Collected data entries:
(** [o.length] *)
Definition get_length (o : value) : M value :=
  fun h =>
    match o with
    | VUndefined | VNull => Throw h
    | VRef l =>
        match h !! l with
        | Some a => Ok (of_nat (length a)) h
        | None => Ok VUndefined h
        end
    | VStr s => Ok (of_nat (String.length s)) h
    | _ => Ok VUndefined h
    end.

Definition alloc (a : list value) : M value :=
  fun h => Ok (VRef (length h)) (h ++ [a]).

(** [o.slice()]: a fresh copy of an array, the string itself for a string,
    and a [TypeError] for anything else (no [slice] to call). *)
Definition slice (o : value) : M value :=
  fun h =>
    match o with
    | VRef l =>
        match h !! l with
        | Some a => alloc a h
        | None => Throw h
        end
    | VStr s => Ok (VStr s) h
    | _ => Throw h
    end.

Fixpoint mapM {A B} (f : A -> M B) (l : list A) : M (list B) :=
  match l with
  | [] => ret []
  | x :: l' => y ← f x; ys ← mapM f l'; ret (y :: ys)
  end.

(** [o.map(f)] for an array [o] *)
Definition array_map (o : value) (f : value -> M value) : M value :=
  fun h =>
    match o with
    | VRef l =>
        match h !! l with
        | Some a => (bs ← mapM f a; alloc bs) h
        | None => Throw h
        end
    | _ => Throw h
    end.

(** [for (let i = lo; i < lo + n; i += 1) body]: the body answers [Some r]
    for [return r] and [None] to go on with the next index. *)
Fixpoint for_ {R} (n lo : nat) (body : nat -> M (option R)) : M (option R) :=
  match n with
  | 0 => ret None
  | S n' =>
      r ← body lo;
      match r with
      | Some x => ret (Some x)
      | None => for_ n' (S lo) body
      end
  end.

(** ** The solver *)

(** [isValid(board, row, col, value)], lines 100-116 *)
Definition isValid (board : value) (row col : nat) (v : value) : M bool :=
  r1 ← for_ 9 0 (fun index =>
          brow ← get board row;
          x ← get brow index;
          if strict_eq x v then ret (Some false) else
          bidx ← get board index;
          y ← get bidx col;
          if strict_eq y v then ret (Some false) else
          ret None);
  match r1 with
  | Some b => ret b
  | None =>
      let boxRow := row / 3 * 3 in
      let boxCol := col / 3 * 3 in
      r2 ← for_ 3 boxRow (fun r =>
              for_ 3 boxCol (fun c =>
                br ← get board r;
                z ← get br c;
                if strict_eq z v then ret (Some false) else ret None));
      match r2 with
      | Some b => ret b
      | None => ret true
      end
  end.
(** C2, as the code has it.  When a model of the bank raises on an item,
    the item's table holds negative infinity for its word and, for every
    model that scored, the value it returned; the item is not aborted and
    neither is the call; and the guess is not the failed model's word as
    soon as some word of the table scores strictly above negative
    infinity. *)
Theorem recognize_failure_isolation (models : dict (option GaussianHMM))
    (x : matrix) (ls : list nat) (w : string) (M : option GaussianHMM)
    (e : exn) :
  NoDup (dict_keys models) ->
  In (w, M) models ->
  py_score E M x ls = Raise e ->
  dict_getitem (score_table E models (x, ls)) w = Ok PyFloat.neg_inf /\
  (forall w' M' v,
      In (w', M') models -> py_score E M' x ls = Ok v ->
      dict_getitem (score_table E models (x, ls)) w' = Ok v) /\
  (exists g, best_guess (score_table E models (x, ls)) = Ok g) /\
  (forall test_set, exists r, recognize E models test_set = Ok r) /\
  (forall g,
      best_guess (score_table E models (x, ls)) = Ok g ->
      (exists w' v,
          dict_getitem (score_table E models (x, ls)) w' = Ok v /\
          PyFloat.gt v PyFloat.neg_inf = true) ->
      g <> w).
Proof.
  intros Hnd Hin Hfail.
  assert (Hne : models <> []) by (intros ->; destruct Hin).
  assert (Hw : dict_getitem (score_table E models (x, ls)) w =
               Ok PyFloat.neg_inf).
  { rewrite (score_table_lookup E models x ls w M Hnd Hin).
    unfold entry_score. rewrite Hfail. reflexivity. }
  split; [exact Hw|]. split; [|split; [|split]].
  - intros w' M' v Hin' Hs.
    rewrite (score_table_lookup E models x ls w' M' Hnd Hin').
    unfold entry_score. rewrite Hs. reflexivity.
  - destruct (best_guess_total E models (x, ls) Hne) as (g & Hg & _). eauto.
  - intros test_set. rewrite recognize_Ok by assumption. eauto.
  - intros g Hg (w' & v & Hw' & Hgt) ->.
    apply best_guess_first_max in Hg.
    destruct Hg as (l1 & l2 & v0 & _ & Hv0 & _ & Hall).
    rewrite Hw in Hv0. inversion Hv0; subst v0.
    destruct (Hall _ _ Hw') as [Hgt' _]. congruence.
Qed.

(** C7, as the code has it.  For a bank that is not empty, [recognize]
    returns one score table and one guess per test item, in the order of
    the test items; each guess is a word of the table that no word beats
    and no earlier word of the bank matches, hence the first word with
    the maximum score whenever the scores are numbers. *)
Theorem recognize_ordered_first_max (models : dict (option GaussianHMM))
    (test_set : SinglesData) :
  models <> [] ->
  NoDup (dict_keys models) ->
  exists tables guesses,
    recognize E models test_set = Ok (tables, guesses) /\
    tables = map (score_table E models) (map snd (get_all_Xlengths test_set)) /\
    List.length guesses = List.length (get_all_Xlengths test_set) /\
    Forall2 (is_first_max (dict_keys models)) tables guesses.
Proof.
  intros Hne Hnd. rewrite recognize_Ok by assumption.
  eexists; eexists. split; [reflexivity|]. split; [reflexivity|].
  split; [rewrite !length_map; reflexivity|].
  apply Forall2_map_same. intros item _.
  apply guess_of_first_max; assumption.
Qed.

(** C10.  On a bank that is not empty [recognize] returns, however many
    scorings fail, and every table has exactly one entry per word of the
    bank; on an empty bank with a test item it raises [ValueError]. *)
Theorem recognize_total_on_nonempty_bank (test_set : SinglesData) :
  (forall models,
      models <> [] ->
      exists tables guesses,
        recognize E models test_set = Ok (tables, guesses) /\
        List.length tables = List.length (get_all_Xlengths test_set) /\
        List.length guesses = List.length (get_all_Xlengths test_set) /\
        Forall (fun table =>
                  NoDup (dict_keys table) /\
                  forall w, In w (dict_keys table) <-> In w (dict_keys models))
               tables)
  /\
  (get_all_Xlengths test_set <> [] ->
   recognize E [] test_set = Raise ValueError).
Proof.
  split.
  - intros models Hne. rewrite recognize_Ok by assumption.
    eexists; eexists. split; [reflexivity|].
    split; [rewrite !length_map; reflexivity|].
    split; [rewrite !length_map; reflexivity|].
    apply Forall_forall. intros table Hin. apply in_map_iff in Hin.
    destruct Hin as (item & <- & _). apply score_table_keys.
  - intros Hne. unfold recognize.
    destruct (get_all_Xlengths test_set) as [|[i [x ls]] t]; [congruence|].
    reflexivity.
Qed.

End RecognizerProperties.


Open Scope string_scope.

Lemma table_engine_rejects_None fit_ok score_of :
  fit_rejects_None (table_engine fit_ok score_of).
Proof.
  intros m x ls H. simpl. rewrite H. exists TypeError. reflexivity.
Qed.

(* ------------------------------------------------------------------ *)
(** ** The claims on concrete inputs *)

Ltac by_computation := vm_compute; reflexivity.

(** C1 fails where a candidate scores NaN: the selector returns the model
    of three states, whose BIC is 6, although the candidate of two states
    trained and scored and 6 <= NaN is false. *)
Lemma SelectorBIC_nan_candidate :
  SelectorBIC_select E_nan (sel_cat 2 3) = Ok (Some (hmm 3)) /\
  is_BIC_candidate E_nan (sel_cat 2 3) 3 (hmm 3) 6 /\
  is_BIC_candidate E_nan (sel_cat 2 3) 2 (hmm 2) nan /\
  PyFloat.le 6 nan = false.
Proof.
  split; [by_computation|]. split; [|split; [|by_computation]].
  - split; [by_computation|].
    exists (mkFitted 1 [] [] [] []), (-3)%float.
    repeat split; by_computation.
  - split; [by_computation|].
    exists (mkFitted 1 [] [] [] []), nan.
    repeat split; by_computation.
Qed.

Lemma SelectorBIC_select_minimal_witness :
  SelectorBIC_select E_ok (sel_cat 2 3) = Ok (Some (hmm 2)) /\
  exists n b,
    (2 <= n <= 3)%Z /\
    is_BIC_candidate E_ok (sel_cat 2 3) n (hmm 2) b /\
    PyFloat.is_nan b = false /\
    forall n' m' b',
      (2 <= n' <= 3)%Z ->
      is_BIC_candidate E_ok (sel_cat 2 3) n' m' b' ->
      PyFloat.lt b' b = false /\
      (PyFloat.is_nan b' = false -> PyFloat.le b b' = true).
Proof.
  split; [by_computation|].
  apply (SelectorBIC_select_minimal E_ok (sel_cat 2 3) (hmm 2)).
  by_computation.
Defined.

(** C2 fails twice.  In a bank of one model that raises, the guess is that
    model's word.  And a model that scores an item at negative infinity
    leaves a value in the table that is not finite. *)
Lemma recognize_failed_word_guessed :
  (py_score E_raise2 (Some (hmm 2)) X_cat [1] = Raise ValueError /\
   recognize E_raise2 bank_cat one_item =
     Ok ([[("CAT", neg_infinity)]], ["CAT"])) /\
  (py_score E_raise2_neg_inf (Some (hmm 3)) X_cat [1] = Ok neg_infinity /\
   dict_getitem (score_table E_raise2_neg_inf bank_cat_dog (X_cat, [1])) "DOG"
     = Ok neg_infinity /\
   PyFloat.is_finite neg_infinity = false).
Proof. repeat split; by_computation. Qed.
Definition contains (x y : pynum) (self : t) : bool :=
  if py_lt x (_left self) || py_gt x (_right self) ||
     py_lt y (_top self) || py_gt y (_bottom self)
  then false
  else true.

Definition is_in_bounds (width height : pynum) (self : t) : bool :=
  if py_lt (_top self) (PyInt 0) || py_gt (_bottom self) height ||
     py_lt (_left self) (PyInt 0) || py_gt (_right self) width
  then false
  else true.

(** [self.prop = expr] through a property setter of the class itself. *)
Definition assign (setter : pynum -> method t unit) (expr : t -> result pynum)
  : method t unit :=
  fun self =>
    match expr self with
    | Ok v => setter v self
    | Err e => (Err e, self)
    end.

Definition scale (scale_value : pynum) : method t unit :=
  assign set_width
    (fun self => w <- py_mul (_width self) scale_value ;; py_int w) >>
  assign set_height
    (fun self => h <- py_mul (_height self) scale_value ;; py_int h).

Definition fast_distance (r1 r2 : t) : result pynum :=
  dx <- py_sub (_x r1) (_x r2) ;;
  dy <- py_sub (_y r1) (_y r2) ;;
  py_add (py_abs dx) (py_abs dy).

End Region.

(* ===================================================================== *)
(** * Python values: what a JSON document and an encoded object hold *)
(* ===================================================================== *)

Inductive pyval : Set :=
| VNone
| VBool (b : bool)
| VNum (n : pynum)
| VStr (s : string)
| VList (items : list pyval)
| VDict (entries : list (string * pyval)).

(** The interpreter's conversions between text and numbers, which the
    repository calls but does not define: [float(s)] and [int(s)] for a
    [str] ([None] on text that is no number, where Python raises
    [ValueError]), and [str(v)] for a value that is neither a [str], [None]
    nor a [bool]. *)
Class Builtins : Type := {
  float_of_str : string -> option float;
  int_of_str : string -> option Z;
  repr_of : pyval -> string
}.

Definition or_ValueError {A} (parsed : option A) : result A :=
  match parsed with
  | Some a => Ok a
  | None => Err ValueError
  end.

Fixpoint assoc {V} (key : string) (entries : list (string * V)) : option V :=
  match entries with
  | [] => None
  | (k, v) :: rest => if String.eqb k key then Some v else assoc key rest
  end.

(** [data[key]] for a [str] key. *)
Definition py_getitem (data : pyval) (key : string) : result pyval :=
  match data with
  | VDict entries =>
      match assoc key entries with
      | Some v => Ok v
      | None => Err KeyError
      end
  | _ => Err TypeError
  end.

(** The one-character strings a [str] iterates over. *)
Fixpoint chars (s : string) : list pyval :=
  match s with
  | EmptyString => []
  | String c s' => VStr (String c EmptyString) :: chars s'
  end.

(** [for d in data]: the items of a list, the keys of a dict, the characters
    of a str. *)
Definition py_iter (data : pyval) : result (list pyval) :=
  match data with
  | VList items => Ok items
  | VDict entries => Ok (map (fun kv => VStr (fst kv)) entries)
  | VStr s => Ok (chars s)
  | _ => Err TypeError
  end.

Section Conversions.
Context {B : Builtins}.

(** [float(v)]. *)
Definition py_float (v : pyval) : result float :=
  match v with
  | VNum n => as_float n
  | VStr s => or_ValueError (float_of_str s)
  | VBool b => Ok (if b then one else zero)
  | _ => Err TypeError
  end.

(** [int(v)]. *)
Definition py_int_of (v : pyval) : result Z :=
  match v with
  | VNum (PyInt z) => Ok z
  | VNum (PyFloat f) => float_int f
  | VStr s => or_ValueError (int_of_str s)
  | VBool b => Ok (if b then 1 else 0)
  | _ => Err TypeError
  end.

(** [str(v)]. *)
Definition py_str (v : pyval) : string :=
  match v with
  | VStr s => s
  | VNone => "None"
  | VBool true => "True"
  | VBool false => "False"
  | _ => repr_of v
  end.

End Conversions.

(* ===================================================================== *)
(** * modules/detect_region.py *)
(* ===================================================================== *)

Module DetectRegion.

(** A [DetectRegion] is a [Region] (its [base]) with the detection
    meta-data.  [class_id: str = None] is [None] until it is assigned. *)
Record t : Set := mk {
  base : Region.t;
  class_id : option string;
  confidence : float;
  is_occluded : Z;
  is_truncated : Z;
  is_group_of : Z;
  is_depiction : Z;
  is_inside : Z
}.

Definition with_base (v : Region.t) (d : t) : t :=
  mk v (class_id d) (confidence d) (is_occluded d) (is_truncated d)
     (is_group_of d) (is_depiction d) (is_inside d).
Definition with_class_id (v : option string) (d : t) : t :=
  mk (base d) v (confidence d) (is_occluded d) (is_truncated d)
     (is_group_of d) (is_depiction d) (is_inside d).
Definition with_confidence (v : float) (d : t) : t :=
  mk (base d) (class_id d) v (is_occluded d) (is_truncated d)
     (is_group_of d) (is_depiction d) (is_inside d).
Definition with_is_occluded (v : Z) (d : t) : t :=
  mk (base d) (class_id d) (confidence d) v (is_truncated d)
     (is_group_of d) (is_depiction d) (is_inside d).
Definition with_is_truncated (v : Z) (d : t) : t :=
  mk (base d) (class_id d) (confidence d) (is_occluded d) v
     (is_group_of d) (is_depiction d) (is_inside d).
Definition with_is_group_of (v : Z) (d : t) : t :=
  mk (base d) (class_id d) (confidence d) (is_occluded d) (is_truncated d)
     v (is_depiction d) (is_inside d).
Definition with_is_depiction (v : Z) (d : t) : t :=
  mk (base d) (class_id d) (confidence d) (is_occluded d) (is_truncated d)
     (is_group_of d) v (is_inside d).
Definition with_is_inside (v : Z) (d : t) : t :=
  mk (base d) (class_id d) (confidence d) (is_occluded d) (is_truncated d)
     (is_group_of d) (is_depiction d) v.
(** X12: saving and opening the page again. A key that is not blank is
    stored trimmed, the page reports success, and the page opened next
    shows the trimmed key in its input; a blank key leaves the storage
    as it was and the page reports the error. *)
Theorem save_then_reopen p text :
  let saved := step (step p (Type_ text)) Save in
  (blank text = false ->
   apiKeyInput (onLoad (opened (store saved))) = trim text
   /\ statusText saved = str "API key saved successfully!"
   /\ statusClass saved = str "status success")
  /\ (blank text = true ->
      store saved = store p
      /\ statusText saved = str "Please enter a valid API key"
      /\ statusClass saved = str "status error").
Proof.
  cbn zeta. cbn [step]. split; intros B.
  - assert (L : (List.length (trim text) =? 0) = false).
    { destruct (List.length (trim text) =? 0) eqn:L; [| reflexivity].
      apply length_zero_iff, trim_nil_iff_blank in L. congruence. }
    unfold onSave. cbn [apiKeyInput]. rewrite L.
    split; [| split; reflexivity].
    unfold onLoad. cbn [store showStatus opened].
    rewrite field_lookup, storedKey_set. cbn [truthy]. rewrite L.
    reflexivity.
  - unfold onSave. cbn [apiKeyInput].
    apply trim_nil_iff_blank in B. rewrite B. repeat split.
Qed.

(** X13: the options page and the popup together. After any run of the
    options page from an empty storage, [generateSummary] either finds
    no key, resolves to the request to set one and sends nothing, or
    sends exactly one request, made with the stored trimmed key. *)
Theorem requests_need_a_saved_key E evs w content :
  let st := store (run (opened []) evs) in
  match storedKey st with
  | None =>
      generateSummary E (worldOver st w) content = (noKeyMessage, [])
  | Some v =>
      exists k,
        v = VString k /\ k <> [] /\ trim k = k
        /\ snd (generateSummary E (worldOver st w) content)
           = [request (VString k) content]
        /\ In (str "Authorization", str "Bearer " ++ k)
              (headers (request (VString k) content))
  end.
Proof.
  cbn zeta.
  pose proof (kept := run_wellKept evs (opened [])).
  set (st := store (run (opened []) evs)) in *.
  unfold generateSummary, worldOver. cbn [storageGet].
  assert (D : getProp E (storageLookup "openaiApiKey" st) "openaiApiKey"
              = Ok (field (storageLookup "openaiApiKey" st) "openaiApiKey")).
  { unfold storageLookup. destruct (find _ st); reflexivity. }
  rewrite D, field_lookup.
  destruct (storedKey st) as [v |] eqn:K; [| reflexivity].
  destruct (kept (fun v' H => ltac:(discriminate H)) v
              eq_refl) as (k & -> & Hk & Ht).
  exists k. repeat split; try assumption.
  - cbn [truthy]. destruct k; [congruence |]. reflexivity.
  - cbn [request headers toString]. right. left. reflexivity.
Qed.

End OptionsProperties.

(* ================================================================== *)
(** * The clean-up chain of the longer variant *)
(* ================================================================== *)

Section VariantProperties.

Local Abbreviation collapse := (replaceRuns isWhiteSpace [SP]).
Local Abbreviation spaceOnly :=
  (Forall (fun c => isWhiteSpace c = true -> c = SP)).

Lemma replaceRuns_none p r s :
  Forall (fun c => p c = false) s -> replaceRuns p r s = s.
Proof.
  induction 1 as [| c s Hc _ IH]; [reflexivity |].
  cbn [replaceRuns]. now rewrite Hc, IH.
Qed.

Lemma spaceOnly_no_class p s :
  (forall c, p c = true -> isWhiteSpace c = true /\ c <> SP) ->
  spaceOnly s -> Forall (fun c => p c = false) s.
Proof.
  intros Hp. apply Forall_impl. intros c Hc.
  destruct (p c) eqn:E; [| reflexivity].
  destruct (Hp c E) as [W N]. now specialize (Hc W).
Qed.

Lemma removeToken_Forall (P : codeunit -> Prop) s :
  Forall P s -> forall skip, Forall P (Variant.removeToken skip s).
Proof.
  induction 1 as [| c s Hc _ IH]; intros skip; [constructor |].
  cbn [Variant.removeToken]. destruct skip as [| k]; [| apply IH].
  destruct (Variant.startsWithFolded Variant.token (c :: s)).
  - apply IH.
  - constructor; [exact Hc | apply IH].
Qed.

Lemma trimStart_Forall (P : codeunit -> Prop) s :
  Forall P s -> Forall P (trimStart s).
Proof.
  induction 1 as [| c s Hc Hs IH]; [constructor |].
  cbn [trimStart]. destruct (isWhiteSpace c); [exact IH | now constructor].
Qed.

Lemma trimEnd_Forall (P : codeunit -> Prop) s :
  Forall P s -> Forall P (trimEnd s).
Proof.
  induction 1 as [| c s Hc Hs IH]; [constructor |].
  rewrite trimEnd_cons. destruct (trimEnd s).
  - destruct (isWhiteSpace c); repeat constructor; assumption.
  - now constructor.
Qed.

(** On a string whose only white space is the single space, the steps
    for line feeds, tabs and carriage returns find nothing to do. *)
Lemma idle_steps t :
  spaceOnly t ->
  replaceRuns Variant.isCarriageReturn []
    (replaceRuns Variant.isTab [SP] (replaceRuns isLineFeed [LF] t)) = t.
Proof.
  intros F. rewrite (lineFeeds_fixed _ F).
  rewrite (replaceRuns_none Variant.isTab [SP]).
  - apply replaceRuns_none.
    apply spaceOnly_no_class; [| exact F].
    intros c H. apply N.eqb_eq in H. subst c. split; [reflexivity | discriminate].
  - apply spaceOnly_no_class; [| exact F].
    intros c H. apply N.eqb_eq in H. subst c. split; [reflexivity | discriminate].
Qed.

(** X14: in the chain of the variant the second, third and fourth step
    never change the string: after the first step there is no line
    feed, tab or carriage return left. The chain is the collapse of
    white space, the removal of the token, and the trim. *)
Theorem variant_chain_has_three_idle_steps s :
  Variant.cleanUp s = trim (Variant.removeToken 0 (collapse s)).
Proof.
  unfold Variant.cleanUp.
  now rewrite (idle_steps _ (spacedSingly_Forall _ (collapse_spacedSingly s))).
Qed.
(** * amqpy.transport: the frame transport of an AMQP 0.9.1 client

    A shallow embedding of [amqpy/transport.py].  The Python objects are
    modelled by explicit state passing:

    - an exception is a value of [Exc]; a call returns an [Outcome];
    - a socket is a record holding what the peer will do (the bytes it sends,
      what each successive receive or send call reports) and what it has
      observed so far (the bytes accepted, the number of calls issued);
    - a transport is a record with the attributes of [AbstractTransport];
      [connected] is a class attribute ([False]) shadowed by an instance
      attribute once [self.connected = ...] has run;
    - the operating system is a record of the descriptors that are open. *)

From stdpp Require Import gmap strings list.
From Stdlib Require Import ZArith.
From Stdlib.Strings Require Import Byte Ascii.

Set Warnings "-register-all".

Open Scope Z_scope.
Open Scope nat_scope.

(** ** Exceptions *)

Module Py.

(** The exception classes that reach this module.  [socket_error] is
    [socket.error], which Python 3 makes an alias of [OSError] (as is
    [IOError]); [SSLError] and [socket_timeout] are subclasses of it. *)
Inductive ExcClass : Type :=
| socket_error
| SSLError
| socket_timeout
| ValueError
| TypeError
| IndexError
| AttributeError
| UnexpectedFrame.

(** [Exc cls errno msg] is an instance whose [errno] attribute is [errno]
    (Python's [None] is [None]) and whose [str()] is [msg];
    [ExcOf cls arg] is [cls(arg)] for a single argument that is an
    exception or [None], as in [socket.error(last_err)]. *)
Inductive Exc : Type :=
| mkExc (cls : ExcClass) (errno : option Z) (msg : string)
| ExcOf (cls : ExcClass) (arg : option Exc).
Lemma count_catch {A} (m : M A) (h : exn -> M A) (a b : nat) :
  (length (trace m) <= a)%nat -> (forall e, (length (trace (h e)) <= b)%nat) ->
  (length (trace (catch m h)) <= a + b)%nat.
Proof.
  intros Hm Hh. destruct m as [tr [x | e |]]; simpl in *; try lia.
  specialize (Hh e). destruct (h e) as [tr' o]. simpl in *.
  rewrite length_app. lia.
Qed.

Lemma lnd_make_request_count W self method endpoint data :
  (length (trace (LNDClient._make_request W self method endpoint data)) <= 1)%nat.
Proof.
  unfold LNDClient._make_request. apply (count_catch _ _ 1 0).
  - apply (count_bind _ _ 0 1); [simpl; lia |]. intros m.
    apply (count_bind _ _ 1 0).
    + destruct (String.eqb m "GET"); [simpl; lia |].
      destruct (String.eqb m "POST"); [simpl; lia |].
      destruct (String.eqb m "DELETE"); simpl; lia.
    + intros response. apply (count_bind _ _ 0 0).
      * unfold raise_for_status. destruct (_ && _); simpl; lia.
      * intros _. unfold response_json. destruct (snd response); simpl; lia.
  - intros e. destruct e as [[[] | | | | | | | | | | | |] |];
      try destruct (json_error W); simpl; lia.
Qed.

Ltac lnd_requests :=
  repeat first
    [ rewrite trace_reraise
    | apply (lnd_make_request_ok _ _ _ "getinfo")
    | apply (lnd_make_request_ok _ _ _ "balance/blockchain")
    | apply (lnd_make_request_ok _ _ _ "balance/channels")
    | apply (lnd_make_request_ok _ _ _ "channels")
    | apply (lnd_make_request_ok _ _ _ "peers")
    | apply (lnd_make_request_ok _ _ _ "invoices")
    | apply (lnd_make_request_ok _ _ _ "channels/transactions")
    | apply (lnd_make_request_ok _ _ _ "graph/routes")
    | apply (lnd_make_request_ok _ _ _ "payments")
    | apply (lnd_make_request_ok _ _ _ ("payreq/" +:+ _))
    | apply (lnd_make_request_ok _ _ _ ("channels/" +:+ _))
    | apply (lnd_make_request_ok _ _ _ ("invoices" +:+ _))
    | apply all_bind; [| intros ]
    | match goal with
      | |- Forall _ (trace (match ?x with _ => _ end)) => destruct x
      | |- Forall _ (trace (lift _)) => apply List.Forall_nil
      | |- Forall _ (trace (ret _)) => apply List.Forall_nil
      | |- Forall _ (trace (raise _)) => apply List.Forall_nil
      end ].

Lemma count_quiet_bind {A B} (m : M A) (k : A -> M B) (n : nat) :
  trace m = [] -> (forall x, (length (trace (k x)) <= n)%nat) ->
  (length (trace (bind m k)) <= n)%nat.
Proof.
  intros Hm Hk. apply (count_bind m k 0 n); [rewrite Hm; simpl; lia | assumption].
Qed.

Ltac one_request :=
  rewrite trace_bind_quiet by quiet; apply lnd_make_request_count.

Lemma lnd_call_ok (W : world) (self : LNDClient.t) (o : LNDClient.op) :
  Forall (lnd_request_ok self) (trace (LNDClient.call W self o)).
Proof.
  destruct o; simpl;
    match goal with
    | |- context [trace (?f W self)] => unfold f; try unfold LNDClient.listing
    | |- context [trace (?f W self _)] => unfold f; try unfold LNDClient.listing
    | |- context [trace (?f W self _ _)] => unfold f
    | |- context [trace (?f W self _ _ _)] => unfold f
    end;
    lnd_requests.
Qed.

Lemma lnd_call_count (W : world) (self : LNDClient.t) (o : LNDClient.op) :
  (length (trace (LNDClient.call W self o))
   <= match o with LNDClient.GetBalance => 2 | _ => 1 end)%nat.
Proof.
  destruct o; simpl;
    match goal with
    | |- context [trace (?f W self)] => unfold f; try unfold LNDClient.listing
    | |- context [trace (?f W self _)] => unfold f; try unfold LNDClient.listing
    | |- context [trace (?f W self _ _)] => unfold f
    | |- context [trace (?f W self _ _ _)] => unfold f
    end;
    rewrite trace_reraise.
  all: try one_request.
  - apply (count_bind _ _ 1 1); [apply lnd_make_request_count |].
    intros wallet_response. apply count_quiet_bind; [reflexivity |].
    intros wallet_balance. one_request.
  - apply count_quiet_bind; [reflexivity |]. intros pubkey.
    apply count_quiet_bind; [reflexivity |]. intros peer_host. one_request.
  - apply count_quiet_bind.
    + destruct (split ":" channel_point) as [| txid [| output_index [| extra l]]];
        reflexivity.
    + intros parts. one_request.
Qed.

▸ WORK REQUEST: Would you output, from the records above, exactly the run of lines that starts at the line containing "as it was and" and ends at the line containing "split; [| split; reflexivity].", and only that run?

▸ ANSWER:
    as it was and the page reports the error. *)
Theorem save_then_reopen p text :
  let saved := step (step p (Type_ text)) Save in
  (blank text = false ->
   apiKeyInput (onLoad (opened (store saved))) = trim text
   /\ statusText saved = str "API key saved successfully!"
   /\ statusClass saved = str "status success")
  /\ (blank text = true ->
      store saved = store p
      /\ statusText saved = str "Please enter a valid API key"
      /\ statusClass saved = str "status error").
Proof.
  cbn zeta. cbn [step]. split; intros B.
  - assert (L : (List.length (trim text) =? 0) = false).
    { destruct (List.length (trim text) =? 0) eqn:L; [| reflexivity].
      apply length_zero_iff, trim_nil_iff_blank in L. congruence. }
    unfold onSave. cbn [apiKeyInput]. rewrite L.
    split; [| split; reflexivity].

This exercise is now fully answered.